→ About this exercise
Go to the line below containing "(** C7. POST" and print exactly from there through the line containing "available to held;", both included. Print nothing else.

→ Data for this task
(* ===== verification/HttpSpec.v ===== *)
(** * What the HTTP layer promises *)
From S2P Require Import Prelude GoStd Models Services Scripts World Keys Logic Schema RedisClient.
From S2P Require Import Reservation Inventory RateLimit Hub Metrics Http Ledger ReserveSpec RateLimitSpec InventorySpec ConfirmSpec.
From Stdlib Require Import QArith.
Local Open Scope string_scope.
Local Open Scope Z_scope.
Import Http.

(** The status codes the API answers with. *)
Definition api_codes : list Z := [200; 201; 204; 400; 404; 409; 429; 500; 503].

(** ** Every request is answered *)

Section Total.
Context {R D : Type} `{RS : RedisServer R} `{LN : LuaNum} `{PG : Postgres D} `{O : Oracle}
  `{UL : UuidLib} `{FA : FloatArg}.

Lemma run_catch {A} (p : prog A) : forall w : world R D,
  run (catch p) w = (Ok (fst (run p w)), snd (run p w)).
Proof.
  induction p as [a|m|X c k IH]; intros w; cbn; [done|done|].
  destruct (exec c w) as [x w']. apply IH.
Qed.

(** Every response the program ends with has one of the codes. *)
Definition answers_with_code (p : prog Response) : Prop :=
  forall (w : world R D) resp, fst (run p w) = Ok resp -> statusCode resp ∈ api_codes.

Lemma code_ret resp : statusCode resp ∈ api_codes -> answers_with_code (Ret resp).
Proof. intros H w r [= <-]. done. Qed.

Lemma code_bind {A} (p : prog A) k : (forall x, answers_with_code (k x)) -> answers_with_code (pbind p k).
Proof.
  intros H w resp. rewrite run_pbind. destruct (run p w) as [[x|m] w']; [apply H|done].
Qed.

Lemma code_with_uuid s msg k : (forall id, answers_with_code (k id)) -> answers_with_code (with_uuid s msg k).
Proof.
  intros H. unfold with_uuid. destruct (uuid_Parse s); [|apply H]. apply code_ret. cbn. set_solver.
Qed.

Lemma code_with_body {T} (req : option T) k :
  (forall x, answers_with_code (k x)) -> answers_with_code (with_body req k).
Proof. intros H. destruct req; [apply H|]. apply code_ret. cbn. set_solver. Qed.

Lemma code_rate_limit l r next : answers_with_code next -> answers_with_code (RateLimitMiddleware l r next).
Proof.
  intros H. apply code_bind. intros [e|[[] n]].
  - apply code_ret. cbn. set_solver.
  - intros w resp. rewrite run_pbind. specialize (H w). destruct (run next w) as [[x|m] w']; [|done].
    intros [= <-]. cbn. by apply H.
  - apply code_bind. intros _. apply code_ret. cbn. set_solver.
Qed.

(** The handlers, by the rules above. *)
Ltac codes :=
  repeat first
    [ apply code_with_uuid; intros ?
    | apply code_with_body; intros ?
    | apply code_rate_limit
    | apply code_bind; intros ?
    | match goal with |- answers_with_code (match ?x with _ => _ end) => destruct x end
    | apply code_ret; repeat case_match; cbn; set_solver ].

Lemma route_codes s r pattern p : route s r = Some (pattern, p) -> answers_with_code p.
Proof.
  apply (route_handlers answers_with_code); intros;
    unfold HealthzHandler, CreateSale, GetSale, UpdateSaleStatus, Reserve, Join, GetPosition, Leave,
      Confirm, Release, GetOrder; codes.
Qed.

(** C30. Every routed request is answered, whatever fails behind it: no panic of
    a handler gets past the recovery middleware, the response has one of the
    API's nine codes, and exactly this code is what the request counter is
    incremented with. *)
Theorem every_request_is_answered s r p (w : world R D) :
  ServeHTTP s r = Some p ->
  exists resp w' pattern, run p w = (Ok resp, w') /\ statusCode resp ∈ api_codes /\
    w_metrics w' = (w_metrics (snd (run (RecoveryMiddleware
       match route s r with Some (_, h) => h | None => Ret resp end) w)) ++
      [HTTPRequestsTotal pattern (method_name (method r)) (Itoa (statusCode resp))])%list.
Proof.
  unfold ServeHTTP. destruct (route s r) as [[pattern h]|] eqn:E; [|done]. intros [= <-].
  unfold MetricsMiddleware. rewrite run_pbind.
  assert (exists resp w1, run (RecoveryMiddleware h) w = (Ok resp, w1) /\ statusCode resp ∈ api_codes)
    as (resp & w1 & Hrun & Hcode).
  { unfold RecoveryMiddleware. rewrite run_pbind, run_catch. cbn [fst snd].
    destruct (fst (run h w)) as [resp|m] eqn:Ho; cbn [run].
    - eexists _, _. split; [done|]. exact (route_codes s r pattern h E w resp Ho).
    - eexists _, _. split; [done|]. cbn. set_solver. }
  rewrite Hrun, (request_counted _ _ _ _ _ E). cbn [run pbind invoke exec fst snd]. exists resp. eexists. exists pattern. done.
Qed.
End Total.

(** ** Reserving over HTTP *)

Section EndToEnd.
Context {R D : Type} `{RL : RedisLaws R} `{LL : LuaNumLaws} `{FA : !FloatArg} `{FL : !FloatArgLaws}
  `{PL : PostgresLaws D} `{O : Oracle} `{UU : UuidLaws} `{NF : !NoFaults}.
#[local] Abbreviation wp := (wp (R := R) (D := D)).

Lemma ratelimit_sale_key u s suffix : sale_key s suffix <> ratelimitKey u.
Proof. done. Qed.

Lemma only_bucket_implements u s l v v' : only_bucket u v v' -> implements s l v -> implements s l v'.
Proof.
  intros (Hdb & _ & Hk). apply implements_ext; [|by rewrite Hdb..].
  unfold stock, counter_at. by rewrite !Hk by apply ratelimit_sale_key.
Qed.

Lemma wp_catch {A} (p : prog A) v (Phi : outcome (outcome A) -> view -> Prop) :
  wp p v (fun o v' => Phi (Ok o) v') -> wp (catch p) v Phi.
Proof. intros H w Hw. rewrite run_catch. exact (H w Hw). Qed.

(** What the answer to POST /api/sales/{id}/reserve says about the ledger. *)
Definition reserve_answer (sale user item : uuid) (l : ledger) (v : view) (resp : Response) (v' : view)
  : Prop :=
  if bool_decide (statusCode resp = 201) then
    exists r l', payload resp = ReservationJSON r /\ UserID r = user /\ SaleID r = sale /\
      ItemID r = item /\ ledger_step LReserve l = Some l' /\ implements sale l' v' /\
      t_reservations (v_db v') = <[ID r := mkRow r false]> (t_reservations (v_db v))
  else
    implements sale l v' /\ v_db v' = v_db v /\
    (statusCode resp = 409 -> ledger_step LReserve l = None).

Lemma refused_answer sale user item l v resp v' :
  statusCode resp <> 201 -> statusCode resp <> 409 -> implements sale l v' -> v_db v' = v_db v ->
  reserve_answer sale user item l v resp v'.
Proof. intros H1 H2 Hi Hdb. unfold reserve_answer. rewrite bool_decide_false by done. done. Qed.

Lemma wp_http_reserve svc idStr r sale req l v (Phi : outcome Response -> view -> Prop) :
  uuid_Parse idStr = inr sale -> as_reserve (body r) = Some req ->
  implements sale l v -> l_held l < max_int64 ->
  (header_idempotency_key r = "" \/
   v_data v !! idempotencyKeyOf (uuid_String sale) (header_idempotency_key r) = None) ->
  (forall resp v', reserve_answer sale (ReqUserID req) (ReqItemID req) l v resp v' ->
     Phi (Ok resp) v') ->
  wp (Reserve svc idStr r) v Phi.
Proof.
  intros Hid Hbody Hi Hmax Hkey HPhi. unfold Reserve, with_uuid, with_body. rewrite Hid, Hbody.
  apply wp_bind. eapply wp_mono;
    [apply (wp_reserve_new svc (ReqUserID req) sale (ReqItemID req) (header_idempotency_key r) v l Hi Hmax Hkey)|].
  intros [[e|rsv]|m] v' [Hpost _]; cbn [then_wp reserve_post] in *; [| |done].
  - destruct Hpost as (Hi' & Hdb & He). destruct (String.eqb_spec e "sold out") as [->|Hne];
      apply wp_ret, HPhi; unfold reserve_answer; cbn; (split; [done|]; split; [done|]).
    + intros _. by apply He.
    + done.
  - destruct Hpost as (l' & Hl & Hi' & _ & Hrows & _ & Hu & Hs & Hit & _).
    apply wp_ret, HPhi. unfold reserve_answer. cbn. exists rsv, l'. auto 10.
Qed.

(** What the recovery middleware makes of the end of a handler. *)
Definition recovered (o : outcome Response) : Response :=
  match o with Ok resp => resp | Panicked _ => Error "Internal server error" 500 end.

(** The middleware around every handler adds one count and nothing else. *)
Lemma wp_serve s r pattern h p v (Phi : Response -> view -> Prop) :
  ServeHTTP s r = Some p -> route s r = Some (pattern, h) ->
  wp h v (fun o v' => forall m, Phi (recovered o) (measure m v')) ->
  wp p v (fun o v' => exists resp, o = Ok resp /\ Phi resp v').
Proof.
  unfold ServeHTTP. intros Hs E. rewrite E in Hs. injection Hs as <-. intros H.
  unfold MetricsMiddleware, RecoveryMiddleware. apply wp_bind, wp_bind, wp_catch.
  eapply wp_mono; [exact H|]. intros o v' HPhi. cbn [then_wp].
  destruct o as [resp|msg]; apply wp_ret; cbn [then_wp];
    rewrite (request_counted _ _ _ _ _ E); apply wp_bind, wp_metric, wp_ret; eexists; (split; [done|]);
    apply HPhi.
Qed.

(** The route of a request, by its method and path. *)
Ltac routed Hm Hp := unfold route; rewrite Hm, Hp; reflexivity.

(** C7. POST /api/sales/{id}/reserve, end to end, while no call fails and the
    request carries no idempotency key or one that is not in use: 201 comes with
    the reservation the request asked for and exactly one unit moved from
    available to held; 409 says that no unit was available; under 409, 429 and
    every other answer ledger and tables are as before (a refused row and a user
    id that is no label among them). The whole path from the router through
    rate limiter, handler, Lua script and INSERT is in between. *)
Theorem http_reserve_refines s r idStr sale req l c p v :
  method r = MethodPost -> path r = ["api"; "sales"; idStr; "reserve"] ->
  uuid_Parse idStr = inr sale -> as_reserve (body r) = Some req ->
  args_ok (rateLimiter s) c -> implements sale l v -> l_held l < max_int64 ->
  (header_idempotency_key r = "" \/
   v_data v !! idempotencyKeyOf (uuid_String sale) (header_idempotency_key r) = None) ->
  ServeHTTP s r = Some p ->
  wp p v (fun o v' => exists resp, o = Ok resp /\
    reserve_answer sale (ReqUserID req) (ReqItemID req) l v resp v').
Proof.
  intros Hm Hp Hid Hbody Hargs Hi Hmax Hkey Hs. eapply (wp_serve _ _ _ _ _ _ _ Hs); [routed Hm Hp|].
  unfold RateLimitMiddleware. apply wp_bind.
  eapply wp_mono; [apply (wp_allow_any (rateLimiter s) c); exact Hargs|].
  intros o v1 (Hb & res & -> & _). cbn [then_wp].
  assert (implements sale l v1) as Hi1 by (by eapply only_bucket_implements).
  destruct Hb as (Hdb & _ & Hk). destruct res as [e|[[] n]].
  - apply wp_ret. intros m. by apply refused_answer.
  - apply wp_bind. eapply (wp_http_reserve _ _ _ sale req l v1); [done|done|done|done| |].
    + destruct Hkey as [->|Hnone]; [by left|]. right. by rewrite Hk by apply ratelimit_sale_key.
    + intros resp v2 Ha. cbn [then_wp]. apply wp_ret. intros m.
      unfold reserve_answer in *. by rewrite Hdb in Ha.
  - apply wp_bind. unfold Metrics.IncWithLabelValues. case_match.
    + apply wp_metric. cbn [then_wp]. apply wp_ret. intros m. by apply refused_answer.
    + apply wp_panic. cbn [then_wp]. intros m. by apply refused_answer.
Qed.

(** ** Confirming and releasing over HTTP *)

(** What the answer to POST /api/reservations/{id}/confirm says. *)
Definition confirm_answer (rid : uuid) (key : string) (l : ledger) (v : view) (resp : Response) (v' : view)
  : Prop :=
  if idempotency_key_used key (t_orders (v_db v)) then
    exists o, resp = JSON 200 (OrderJSON o) /\ t_orders (v_db v) !! OrderID o = Some o /\
      IdempotencyKey o = key /\ v_db v' = v_db v /\ v_data v' = v_data v
  else
    match t_reservations (v_db v) !! rid with
    | Some w =>
        if bool_decide (Status (row_res w) = ReservationStatusReserved)
        then exists o, resp = JSON 200 (OrderJSON o) /\ confirm_post rid w key l v (Ok (inr o)) v'
        else statusCode resp = 500 /\ v_db v' = v_db v /\ v_data v' = v_data v
    | None => statusCode resp = 500 /\ v_db v' = v_db v /\ v_data v' = v_data v
    end.

(** C8. POST /api/reservations/{id}/confirm, end to end, while no call fails, with an
    idempotency key that is not empty and has at most 255 bytes: 200 comes with an order of that key, which is the earlier order, and nothing
    changes, or the one just inserted, and one unit has moved from held to sold;
    500 changes nothing. *)
Theorem http_confirm_refines s r idStr rid l p v :
  method r = MethodPost -> path r = ["api"; "reservations"; idStr; "confirm"] ->
  uuid_Parse idStr = inr rid ->
  header_idempotency_key r <> "" -> varchar 255 (header_idempotency_key r) = true ->
  schema_ok (v_db v) ->
  (forall w, t_reservations (v_db v) !! rid = Some w -> implements (SaleID (row_res w)) l v) ->
  (forall n, t_orders (v_db v) !! uuid_at n = None) ->
  ServeHTTP s r = Some p ->
  wp p v (fun o v' => exists resp, o = Ok resp /\
    confirm_answer rid (header_idempotency_key r) l v resp v').
Proof.
  intros Hm Hp Hid Hne Hlen Hok Hi Hfresh Hs. eapply (wp_serve _ _ _ _ _ _ _ Hs); [routed Hm Hp|].
  unfold Confirm, with_uuid. rewrite Hid. apply wp_bind. unfold confirm_answer.
  destruct (idempotency_key_used (header_idempotency_key r) (t_orders (v_db v))) eqn:Hkey.
  - apply idempotency_key_used_spec in Hkey as (k & o & Ho & Hk).
    pose proof (so_order_key _ Hok _ _ Ho) as E. subst k.
    eapply wp_confirm_replay; [done|done|exact Ho|exact Hk|]. cbn [then_wp]. apply wp_ret.
    intros m. exists o. done.
  - destruct (t_reservations (v_db v) !! rid) as [w|] eqn:Hw; [case_bool_decide as Hst|].
    + eapply wp_mono; [apply (wp_confirm_new rid _ w l); auto|].
      intros [[e|o]|m] v' Hpost; [done| |done]. cbn [then_wp]. apply wp_ret.
      intros m. exists o. done.
    + apply wp_confirm_refused; [done|naive_solver|]. intros e. cbn [then_wp]. apply wp_ret. eauto.
    + apply wp_confirm_refused; [done|naive_solver|]. intros e. cbn [then_wp]. apply wp_ret. eauto.
Qed.

(** What the answer to DELETE /api/reservations/{id} says. *)
Definition release_answer (rid : uuid) (l : ledger) (v : view) (resp : Response) (v' : view) : Prop :=
  match t_reservations (v_db v) !! rid with
  | Some w =>
      if bool_decide (Status (row_res w) = ReservationStatusReserved)
      then resp = NoContent /\ release_post rid w ReservationStatusReleased l v'
      else statusCode resp = 500 /\ v_db v' = v_db v /\ v_data v' = v_data v
  | None => statusCode resp = 500 /\ v_db v' = v_db v /\ v_data v' = v_data v
  end.

(** C9. DELETE /api/reservations/{id}, end to end, while no call fails: 204 exactly
    when the row was reserved, and then its unit is back and the row is released;
    otherwise the answer is 500, for an absent row too, and nothing changes. *)
Theorem http_release_refines s r idStr rid l p v :
  method r = MethodDelete -> path r = ["api"; "reservations"; idStr] -> uuid_Parse idStr = inr rid ->
  schema_ok (v_db v) ->
  (forall w, t_reservations (v_db v) !! rid = Some w ->
     implements (SaleID (row_res w)) l v /\ l_available l < max_int64) ->
  ServeHTTP s r = Some p ->
  wp p v (fun o v' => exists resp, o = Ok resp /\ release_answer rid l v resp v').
Proof.
  intros Hm Hp Hid Hok Hrow Hs. eapply (wp_serve _ _ _ _ _ _ _ Hs); [routed Hm Hp|].
  unfold Release, with_uuid. rewrite Hid. apply wp_bind.
  eapply wp_mono; [by apply (release_refines (service s) rid l)|].
  intros o v'. unfold release_outcome, release_answer.
  destruct (t_reservations (v_db v) !! rid) as [w|]; [case_bool_decide|];
    [intros [-> Hpost]|intros [-> ->]|intros [[e ->] ->]];
    cbn [then_wp]; apply wp_ret; intros m; done.
Qed.
End EndToEnd.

→ Reply
(** C7. POST /api/sales/{id}/reserve, end to end, while no call fails and the
    request carries no idempotency key or one that is not in use: 201 comes with
    the reservation the request asked for and exactly one unit moved from
    available to held; 409 says that no unit was available; under 409, 429 and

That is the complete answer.